Por que usar essas elipses fantásticas para se referir a problemas reais? Acredito que existam muitas maneiras de se contar histórias. Eu estou particularmente interessada em usar uma espécie de elemento fantasioso ou não realista para alcançar certas questões ocultas ou centrais sobre gênero e sexualidade. E eu acho que usar esse estilo é uma maneira de fazer isso. Quando escrevi o último conto do livro, Difícil em Festas, lembro que estava interessada em escrever sobre violência sexual, mas preocupada que pensariam ‘Lá vem outra feminista falando disso’. Então decidi ponderar sobre essa questão da interioridade, sobre o que acontece após a violência e como você não consegue se colocar nesse terreno de novo. Fiz isso por meio do elemento fantástico. 

Como você percebe o sobrenatural na literatura? Na vida real, eu não acredito no sobrenatural. Sou muito pragmática nesse sentido. Mas eu me interesso por essa temática e estou sempre lendo e pensando sobre o sobrenatural. Meus filmes favoritos são de horror.

Seus personagens masculinos nunca são retratados como violentos, mas há sempre uma violência psicológica sutil.  Receio que quando as pessoas pensam sobre violência sexual e doméstica, elas pensam sobre algum clichê como um marido batendo na mulher. E não é como se isso não ocorresse, é claro que acontece. Mas as maneiras pelas quais homens perpetram violência contra mulheres são muito mais complexas do que apenas batendo nelas. Eu estou mais interessada nos traumas psicológicos sutis que as mulheres enfrentam.

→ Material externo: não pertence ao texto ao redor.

(** [RafsInodeExt::get_chunk_info]; the state is [chunk_map], which is loaded on the first use. *)
Definition v6_get_chunk_info (w : OndiskInodeWrapper) (idx : Z) : stM (option (gmap (Z * Z * Z) Z)) errno DirectChunkInfoV6 :=
  inode ← st_lift (ow_disk_inode (dm_super st) w);
  is_reg ← st_lift (ow_mode_is (dm_super st) S_IFREG w);
  valid ← (if (is_reg : bool) then count ← st_lift (v6_get_child_count (dm_super st) w); st_ret (idx <? count) else st_ret false);
  if negb valid then st_lift (Err ENOENT) else
  s ← st_lift (inode_xattr_size inode);
  o ← st_lift (uadd 64 (ow_offset w) s);
  i ← st_lift (umul 64 idx 8);
  offset ← st_lift (uadd 64 o i);
  b ← st_lift (get_ref (ds_map (dm_super st)) offset 8 4);
  let chunk_addr := chunk_addr_of_bytes b in
  cached ← st_get id;
  chunk_map ← (match cached with
               | Some chunk_map => st_ret chunk_map
               | None => chunk_map ← st_lift load_chunk_map; _ ← st_modify (fun _ => Some chunk_map); st_ret chunk_map
               end);
  match (chunk_map : gmap (Z * Z * Z) Z) !! addr_key chunk_addr with
  | None => st_lift (Err ENOENT)
  | Some idx => st_lift (DirectChunkInfoV6_new idx)
  end.
End direct.

(** ** Reads *)

(** [BlobDevice]: for each blob, [BlobCache::get_chunk_info]. *)
Record BlobDevice := mkBlobDevice { bd_blobs : list (Z -> option ChunkDesc) }.

Definition create_io_chunk (device : BlobDevice) (blob_index chunk_index : Z) : option ChunkDesc :=
  if blob_index <? zlen (bd_blobs device) then get_chunk_info ← bd_blobs device !! Z.to_nat blob_index; get_chunk_info chunk_index else None.

Section read.
Context `{Profile} (st : DirectMappingState) (device : BlobDevice).

Definition make_chunk_io (chunk_addr : RafsV6InodeChunkAddr) (content_offset content_len : Z) (user_io : bool) : io (option BlobIoDesc) :=
  blob_index ← ca_blob_index chunk_addr;
  let chunk_index := ca_blob_ci_index chunk_addr in
  match BlobTableV6_get blob_index (dm_blob_table st) with
  | Ok blob => Ok ((fun v => mkIoDesc blob v content_offset content_len user_io) <$> create_io_chunk device (bi_blob_index blob) chunk_index)
  | Err _ => Ok None
  | Panic => Panic
  end.

(** The chunks behind the first one, which are read from their start; what is left to read is the last result. *)
Fixpoint alloc_rest (user_io : bool) (chunk_size : Z) (chunks : list RafsV6InodeChunkAddr) (left : Z) (descs : BlobIoVec) (vec : list BlobIoVec)
    : io (list BlobIoVec * BlobIoVec * Z) :=
  match chunks with
  | [] => Ok (vec, descs, left)
  | c :: chunks =>
      let content_len := Z.min chunk_size left in
      desc ← make_chunk_io c 0 content_len user_io;
      desc ← ok_or desc EINVAL;
      let '(vec, descs) := if negb (bi_blob_index (io_blob desc) =? bi_blob_index (iov_blob descs)) then (vec ++ [descs], BlobIoVec_new (io_blob desc)) else (vec, descs) in
      descs ← BlobIoVec_push desc descs;
      left ← usub 32 left content_len;
      if left =? 0 then Ok (vec, descs, left) else alloc_rest user_io chunk_size chunks left descs vec
  end.
Lemma create_story_four_scenes_witness :
  exists story w',
    create_story (mkFamilyHistory [john; jane]) empty_world = (Ok story, w') /\
    map scene_number (scenes story) = [1; 2; 3; 4]%Z.
Proof.
  apply (create_story_four_scenes (mkFamilyHistory [john; jane]) empty_world).
  simpl. lia.
Defined.

(** C3. When the first record has name [n0] and birth place [p0] and
    the second has name [n1] and birth place [p1], the description of
    scene 1 contains "Meet n0, born in p0" and "n1, born in p1". *)
Theorem create_story_scene_1 (family_history : FamilyHistory) (w : World)
    (r0 r1 : CharacterRecord) :
  records family_history !! 0 = Some r0 ->
  records family_history !! 1 = Some r1 ->
  exists story w' scene,
    create_story family_history w = (Ok story, w') /\
    scenes story !! 0 = Some scene /\
    scene_number scene = 1%Z /\
    str_in ("Meet " +:+ name r0 +:+ ", born in " +:+ birth_place r0)
           (description scene) = true /\
    str_in (name r1 +:+ ", born in " +:+ birth_place r1)
           (description scene) = true.
Proof.
  destruct family_history as [[|x0 [|x1 rest]]]; simpl; intros H0 H1;
    try discriminate.
  injection H0 as ->. injection H1 as ->.
  eexists _, _, _. split; [reflexivity|]. split; [reflexivity|].
  split; [reflexivity|]. cbn [description]. split.
  - set (post := ", a man of strength and skill. And this is " +:+ name r1
                 +:+ ", born in " +:+ birth_place r1
                 +:+ ", a woman of knowledge and grace.").
    replace ("Narrator: Meet " +:+ name r0 +:+ ", born in " +:+ birth_place r0 +:+ post)
      with ("Narrator: " +:+ ("Meet " +:+ name r0 +:+ ", born in " +:+ birth_place r0)
            +:+ post).
    + apply str_in_app.
    + by rewrite !str_app_assoc.
  - set (pre := "Narrator: Meet " +:+ name r0 +:+ ", born in " +:+ birth_place r0
                +:+ ", a man of strength and skill. And this is ").
    set (post := ", a woman of knowledge and grace.").
    replace ("Narrator: Meet " +:+ name r0 +:+ ", born in " +:+ birth_place r0
             +:+ ", a man of strength and skill. And this is " +:+ name r1
             +:+ ", born in " +:+ birth_place r1 +:+ post)
      with (pre +:+ (name r1 +:+ ", born in " +:+ birth_place r1) +:+ post).
    + apply str_in_app.
    + subst pre. by rewrite !str_app_assoc.
Qed.

(** The Doe family of the specification: John of Springfield and Jane
    of Rivertown. *)
Lemma create_story_scene_1_witness :
  exists story w' scene,
    create_story (mkFamilyHistory [john; jane]) empty_world = (Ok story, w') /\
    scenes story !! 0 = Some scene /\
    scene_number scene = 1%Z /\
    str_in "Meet John, born in Springfield" (description scene) = true /\
    str_in "Jane, born in Rivertown" (description scene) = true.
Proof.
  apply (create_story_scene_1 (mkFamilyHistory [john; jane]) empty_world john jane);
    reflexivity.
Defined.

(** ** Scene scripter *)

(** C4. [create_script] always returns; its script is as long as the
    scene sequence, each entry carries the scene number and the
    description of the scene at its position, and every dialogue is the
    one placeholder. *)
Theorem create_script_one_to_one (story : Story) (w : World) :
  exists sc w',
    create_script story w = (Ok sc, w') /\
    length (script sc) = length (scenes story) /\
    (forall i scene, scenes story !! i = Some scene ->
       exists entry,
         script sc !! i = Some entry /\
         entry_scene_number entry = scene_number scene /\
         entry_description entry = description scene) /\
    (forall entry, entry ∈ script sc -> dialogue entry = placeholder_dialogue).
Proof.
  eexists _, _. split; [reflexivity|]. cbn [script]. split; [|split].
  - apply length_map.
  - intros i scene Hi. exists (script_entry scene). split; [|done].
    by rewrite list_lookup_fmap, Hi.
  - intros entry Hin. apply list_elem_of_fmap in Hin as (scene & -> & _).
    reflexivity.
Qed.

(** ** Metadata fetcher *)

Lemma get_character_images_200 (E : Env) (family_name : string) (w : World) :
  status_code (requests_get E (lookup_url family_name)) = 200%Z ->
  get_character_images E family_name w =
    (Ok (mkCharacterData (Some (json (requests_get E (lookup_url family_name)))) None),
     after_fetch family_name w).
Proof.
  intros H. unfold get_character_images, bind, print, send, after_fetch.
  simpl. by rewrite H.
Qed.

Lemma get_character_images_not_200 (E : Env) (family_name : string) (w : World) :
  status_code (requests_get E (lookup_url family_name)) <> 200%Z ->
  get_character_images E family_name w =
    (Ok (mkCharacterData None
           (Some (fetch_error_message
                    (status_code (requests_get E (lookup_url family_name)))))),
     after_fetch family_name w).
Proof.
  intros H. unfold get_character_images, bind, print, send, after_fetch.
  simpl. apply Z.eqb_neq in H. by rewrite H.
Qed.

(** C6. Given the response of the lookup service, a 200 yields the dict
    with the one key "characters" bound to the decoded body; any other
    status yields the dict with the one key "error" bound to the
    message; in both cases the dict is returned, and nothing is
    raised. *)
Theorem get_character_images_shapes (E : Env) (family_name : string) (w : World) :
  let response := requests_get E (lookup_url family_name) in
  (status_code response = 200%Z ->
   get_character_images E family_name w =
     (Ok (mkCharacterData (Some (json response)) None), after_fetch family_name w)) /\
  (status_code response <> 200%Z ->
   get_character_images E family_name w =
     (Ok (mkCharacterData None
            (Some ("Failed to fetch character images: " +:+ pretty (status_code response)))),
      after_fetch family_name w)).
Proof.
  intros response. split.
  - apply get_character_images_200.
  - apply get_character_images_not_200.
Qed.

Lemma get_character_images_shapes_witness :
  get_character_images doe_env "Doe" empty_world =
    (Ok (mkCharacterData (Some [john; jane]) None), after_fetch "Doe" empty_world) /\
  get_character_images doe_env "Smith" empty_world =
    (Ok (mkCharacterData None (Some "Failed to fetch character images: 404")),
     after_fetch "Smith" empty_world).
Proof.
  split.
  - apply (proj1 (get_character_images_shapes doe_env "Doe" empty_world)).
    reflexivity.
  - apply (proj2 (get_character_images_shapes doe_env "Smith" empty_world)).
    vm_compute. discriminate.
Defined.

(** ** Orchestrator *)

Lemma orchestrator_stops_on_error (E : Env) (fuel : nat) (family_name : string)
    (w : World) :
  status_code (requests_get E (lookup_url family_name)) <> 200%Z ->
  generate_family_story_video E fuel family_name w =
    (Raise (KeyError "characters"), after_failed_fetch family_name w).
Proof.
  intros H. unfold generate_family_story_video, bind at 1. simpl.
  unfold bind at 1. by rewrite (get_character_images_not_200 E family_name _ H).
Qed.

(** C7, as the code has it.  On the error shape the orchestrator takes
    no branch and does not return the error value: the lookup of the
    key "characters" raises [KeyError] with only the fetch done, so it
    returns nothing at all; and whenever it does return, the fetcher
    had answered with the "characters" shape. *)
Theorem generate_family_story_video_error_shape (E : Env) (fuel : nat)
    (family_name : string) (w : World) :
  let response := requests_get E (lookup_url family_name) in
  (status_code response <> 200%Z ->
   generate_family_story_video E fuel family_name w =
     (Raise (KeyError "characters"), after_failed_fetch family_name w)) /\
  (forall video_path w',
     generate_family_story_video E fuel family_name w = (Ok video_path, w') ->
     status_code response = 200%Z).
Proof.
  intros response. split; [apply orchestrator_stops_on_error|].
  intros video_path w' Hrun.
  destruct (decide (status_code response = 200%Z)) as [|Hs]; [done|].
  rewrite (orchestrator_stops_on_error E fuel family_name w Hs) in Hrun.
  discriminate.
Qed.

Lemma generate_family_story_video_error_shape_witness :
  generate_family_story_video doe_env 5 "Smith" doe_world =
    (Raise (KeyError "characters"), after_failed_fetch "Smith" doe_world).
Proof.
  apply (proj1 (generate_family_story_video_error_shape doe_env 5 "Smith" doe_world)).
  vm_compute. discriminate.
Defined.

(** C7, as it is worded, fails: for a family the service does not know
    the fetcher returns the error shape, and the orchestrator raises
    before the Narrative Builder is entered. *)
Lemma smith_stops_before_narrative_builder :
  fst (get_character_images doe_env "Smith" doe_world) =
    Ok (mkCharacterData None (Some "Failed to fetch character images: 404")) /\
  fst (generate_family_story_video doe_env 5 "Smith" doe_world) =
    Raise (KeyError "characters") /\
  ~ reaches_narrative_builder (snd (generate_family_story_video doe_env 5 "Smith" doe_world)).
Proof.
  split; [reflexivity|]. split; [reflexivity|].
  unfold reaches_narrative_builder.
  rewrite (orchestrator_stops_on_error doe_env 5 "Smith" doe_world);
    [|vm_compute; discriminate].
  simpl. intros H.
  repeat (apply elem_of_cons in H as [H|H]; [discriminate H|]).
  by apply elem_of_nil in H.
Qed.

Parece que os homens nas suas histórias nem se dão conta do prejuízo que causam. Exatamente. Atualmente testemunhamos um grande debate sobre o que os homens podem fazer e muitos deles estão percebendo como infligem violência sem intenção. Muitos homens falam: ‘Eu não bato na minha mulher’. Mas o dano psicológico pode ser tremendo. E uma das temáticas que eu trabalho é sobre as diferentes maneiras que as pessoas podem causar violência contra as outras. E não somente sobre gênero.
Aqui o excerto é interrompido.